Although there has been enormous progress in the last half-century in the drug discovery targeting obesity and associated co-morbidities, the clinical treatment of obesity remains tremendously challenging. GPR75 is an orphan receptor and is suggested to be a potential novel target for the control of obesity and related metabolic disorders. Inhibition of the GPR75 signaling pathway by small molecules, antibodies, or genetic manipulations may provide a therapeutic strategy for obesity.
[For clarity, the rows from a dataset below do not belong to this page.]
(* ===== verification/Userinfo.v ===== *)
(** Bearer tokens of users and the userinfo endpoint:
    salvo_utils/user_authorization.rs and handlers/oauth2/userinfo.rs. *)
From S2P Require Import Prelude Ids RateLimit TokenFormat Scope Pkce Jose Keystore Domain Accounts Database Repository Handlers ClientAuth.

Open Scope Z_scope.

(** ** The token of a request (user_authorization.rs) *)

Inductive RequestToken :=
| Token_Form (t : string)
| Token_Header (t : string)
| Token_None.

Record UserAuthorization (F : Type) := {
  user_access_token : RequestToken;
  user_form : option F;
}.
Arguments user_access_token {F}.
Arguments user_form {F}.

Inductive UserAuthorizationError :=
| Uae_InvalidHeader
| Uae_TokenInFormAndHeader
| Uae_BadForm (e : string)
| Uae_Internal.

(** The headers, and what [parse_form] gives: the token and the rest. *)
Record UserRequest (F : Type) := {
  ureq_authorization : option string;
  ureq_content_type : option string;
  ureq_parse_form : result (option string * F) string;
}.
Arguments ureq_authorization {F}.
Arguments ureq_content_type {F}.
Arguments ureq_parse_form {F}.

Inductive AuthorizationVerificationError :=
| Ave_MissingToken
| Ave_InvalidToken
| Ave_InsufficientScope
| Ave_MissingForm
| Ave_Internal (e : DatabaseError).

(** The status and the [error] of the [WWW-Authenticate] header. *)
Inductive BearerError := Bearer_InvalidRequest | Bearer_InvalidToken.
Definition UserAuthorizationError_render (self : UserAuthorizationError) : Z * option BearerError :=
  match self with
  | Uae_BadForm _ | Uae_InvalidHeader | Uae_TokenInFormAndHeader => (400, Some Bearer_InvalidRequest)
  | Uae_Internal => (500, None)
  end.
Definition AuthorizationVerificationError_render (self : AuthorizationVerificationError)
    : Z * option BearerError :=
  match self with
  | Ave_MissingForm | Ave_MissingToken => (400, Some Bearer_InvalidRequest)
  | Ave_InvalidToken | Ave_InsufficientScope => (400, Some Bearer_InvalidToken)
  | Ave_Internal _ => (500, None)
  end.

(** ** Userinfo (userinfo.rs) *)

Record UserInfo := {
  ui_sub : string;
  ui_username : string;
  ui_preferred_username : string;
  ui_name : option string;
  ui_picture : option string;
  ui_locale : option string;
}.

Inductive UserinfoResponse :=
| Userinfo_Json (user_info : UserInfo)
| Userinfo_Jwt (token : string).

Inductive UserinfoRouteError :=
| Userinfo_Internal
| Userinfo_AuthorizationVerificationError (e : AuthorizationVerificationError)
| Userinfo_Unauthorized
| Userinfo_InvalidSigningKey
| Userinfo_NoSuchClient (id : Ulid)
| Userinfo_NoSuchUser (id : Ulid).

Definition UserinfoRouteError_status (self : UserinfoRouteError) : Z :=
  match self with
  | Userinfo_Internal | Userinfo_InvalidSigningKey | Userinfo_NoSuchClient _ | Userinfo_NoSuchUser _ => 500
  | Userinfo_AuthorizationVerificationError _ | Userinfo_Unauthorized => 401
  end.

Section userinfo.
Context {TX : TokenExternals} {UX : UrlExternals} {DX : DbExternals}.
Context {HX : HandlerExternals} {AX : ClientAuthExternals}.

(** [bytes.len() >= 7 && bytes[..7].eq_ignore_ascii_case(b"Bearer ")], then [Bearer::decode] *)
Definition token_from_header (header : option string) : result (option string) UserAuthorizationError :=
  match header with
  | None => Ok None
  | Some header =>
      if bool_decide (str_map ascii_lower (String.substring 0 7 header) = "bearer ") then
        match bearer_decode header with
        | Some token => Ok (Some token)
        | None => Err Uae_InvalidHeader
        end
      else Err Uae_InvalidHeader
  end.

Definition user_extract_from_request {F} (req : UserRequest F)
    : result (UserAuthorization F) UserAuthorizationError :=
  result_bind (token_from_header (ureq_authorization req)) (λ from_header,
  let is_form := starts_with "application/x-www-form-urlencoded" (default "" (ureq_content_type req)) in
  result_bind
    (if is_form then
       match ureq_parse_form req with
       | Ok (token, inner) => Ok (token, Some inner)
       | Err e => Err (Uae_BadForm e)
       end
     else Ok (None, None)) (λ '(from_form, form),
  match from_header, from_form with
  | Some _, Some _ => Err Uae_TokenInFormAndHeader
  | Some t, None => Ok {| user_access_token := Token_Header t; user_form := form |}
  | None, Some t => Ok {| user_access_token := Token_Form t; user_form := form |}
  | None, None => Ok {| user_access_token := Token_None; user_form := form |}
  end)).

(** [AccessToken::fetch] *)
Definition request_token_fetch (self : RequestToken)
    : M St AuthorizationVerificationError (AccessToken * Session) :=
  token ← ok_or Ave_MissingToken
            match self with Token_Form t | Token_Header t => Some t | Token_None => None end;
  found ← try_with Ave_Internal (access_token_find_by_token token);
  token ← ok_or Ave_InvalidToken found;
  found ← try_with Ave_Internal (oauth2_session_lookup (AccessToken_session_id token));
  session ← ok_or Ave_InvalidToken found;
  mret (token, session).

Fixpoint ensure_required_scopes (session : Session) (required_scopes : list ScopeToken)
    : result () AuthorizationVerificationError :=
  match required_scopes with
  | [] => Ok tt
  | scope :: scopes =>
      if negb (Scope_contains (Session_scope session) scope) then Err Ave_InsufficientScope
      else ensure_required_scopes session scopes
  end.

Definition protected {F} (self : UserAuthorization F) (required_scopes : list ScopeToken)
    : M St AuthorizationVerificationError Session :=
  '(token, session) ← request_token_fetch (user_access_token self);
  now ← clock_now;
  _ ← require (AccessToken_is_valid token now && Session_is_valid session) Ave_InvalidToken;
  _ ← of_result (ensure_required_scopes session required_scopes);
  _ ← (if negb (AccessToken_is_used token)
       then _ ← try_with Ave_Internal (access_token_mark_used token); mret tt
       else mret tt);
  mret session.

Definition protected_form {F} (self : UserAuthorization F) (required_scopes : list ScopeToken)
    : M St AuthorizationVerificationError (Session * F) :=
  form ← ok_or Ave_MissingForm (user_form self);
  '(token, session) ← request_token_fetch (user_access_token self);
  now ← clock_now;
  _ ← require (AccessToken_is_valid token now && Session_is_valid session) Ave_InvalidToken;
  _ ← of_result (ensure_required_scopes session required_scopes);
  mret (session, form).

Definition user_info_of (user : User) : UserInfo :=
  {| ui_sub := User_sub user;
     ui_username := User_username user;
     ui_preferred_username := User_username user;
     ui_name := User_display_name user;
     ui_picture := User_avatar_url user;
     ui_locale := User_preferred_locale user |}.

(** [SignedUserInfo], serialised. *)
Definition signed_user_info (aud : string) (info : UserInfo) : gmap string Json :=
  insert_claim "locale" (Json_String <$> ui_locale info)
  (insert_claim "picture" (Json_String <$> ui_picture info)
  (insert_claim "name" (Json_String <$> ui_name info)
  (<["preferred_username" := Json_String (ui_preferred_username info)]>
  (<["username" := Json_String (ui_username info)]>
  (<["sub" := Json_String (ui_sub info)]>
  (<["aud" := Json_String aud]>
  (<["iss" := Json_String oidc_issuer]> ∅))))))).

(** The end of the handler: plain, or signed for the client. *)
Definition userinfo_response (client : Client) (user_info : UserInfo)
    : M St UserinfoRouteError UserinfoResponse :=
  match Client_userinfo_signed_response_alg client with
  | Some alg =>
      kid_signer ← ok_or Userinfo_InvalidSigningKey (uncached_signer key_store alg);
      signed ← with_rng (sign_with_rng
                 (asymmetric_sign (sk_alg kid_signer.2) (sk_key kid_signer.2))
                 {| header_alg := alg; header_kid := Some kid_signer.1 |}
                 (signed_user_info (Client_client_id client) user_info));
      token ← of_result (result_map_err (λ _, Userinfo_Internal) signed);
      mret (Userinfo_Jwt (Jwt_into_string token))
  | None => mret (Userinfo_Json user_info)
  end.

Definition userinfo_handle_get {F} (req : UserRequest F) (ip : option IpAddr)
    : M St UserinfoRouteError UserinfoResponse :=
  user_authorization ← of_result (result_map_err
    (λ e, match e with Uae_Internal => Userinfo_Internal | _ => Userinfo_Unauthorized end)
    (user_extract_from_request req));
  session ← try_with Userinfo_AuthorizationVerificationError (protected user_authorization [OPENID]);
  user_id ← ok_or Userinfo_Unauthorized (Session_user_id session);
  _ ← record_session_activity Kind_OAuth2 (Session_id session) ip;
  user ← try_with (λ _, Userinfo_Internal) (user_lookup user_id);
  user ← ok_or (Userinfo_NoSuchUser user_id) user;
  let user_info := user_info_of user in
  client ← try_with (λ _, Userinfo_Internal) (oauth2_client_lookup (Session_client_id session));
  client ← ok_or (Userinfo_NoSuchClient (Session_client_id session)) client;
  _ ← repo_save;
  userinfo_response client user_info.
End userinfo.
(* ===== verification/TokenService.v ===== *)
(** The grants of the token endpoint
    (crates/backend/src/handlers/oauth2/token_service.rs) and the endpoint
    itself (oauth2/token.rs).

    Each service function is modelled whole, cut into the phases the source
    goes through in order; log statements are left out. The authenticated
    client is an argument, as in the source. *)
From S2P Require Import Prelude Ids TokenFormat Scope Pkce Jose Keystore Domain Database Repository Handlers ClientAuth.

Open Scope Z_scope.

(** ** Errors *)

Inductive AuthorizationCodeExchangeError :=
| Ace_UnauthorizedClient (id : Ulid)
| Ace_GrantNotFound
| Ace_InvalidGrant (id : Ulid)
| Ace_PkceVerification (e : CodeChallengeError)
| Ace_BadRequest
| Ace_AdminScopeNotAllowed
| Ace_UnexpectedClient (was expected : Ulid)
| Ace_NoSuchBrowserSession (id : Ulid)
| Ace_NoSuchOAuthSession (id : Ulid)
| Ace_ProvisionDeviceFailed
| Ace_Repository (e : DatabaseError)
| Ace_Internal.

Inductive RefreshTokenExchangeError :=
| Rte_UnauthorizedClient (id : Ulid)
| Rte_RefreshTokenNotFound
| Rte_RefreshTokenInvalid (id : Ulid)
| Rte_SessionInvalid (id : Ulid)
| Rte_ClientIdMismatch (expected actual : Ulid)
| Rte_NoSuchOAuthSession (id : Ulid)
| Rte_NoSuchNextRefreshToken (next previous : Ulid)
| Rte_NoSuchNextAccessToken (access_token refresh_token : Ulid)
| Rte_NoAccessTokenOnRefreshToken (refresh_token : Ulid)
| Rte_Repository (e : DatabaseError).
Here, we report the active-like Cryo-EM structure of human GPR75 with an intracellular nanobody, which reveals the receptor activation mechanism. The extensive interaction network required to achieve the active structure helps explain the allosteric coupling between the orthosteric pocket and the G-protein coupling domain. The well-defined orthosteric ligand binding pocket of human GPR75 provides a structural basis for anti-obesity drug discovery. Competing Interest Statement The authors have declared no competing interest.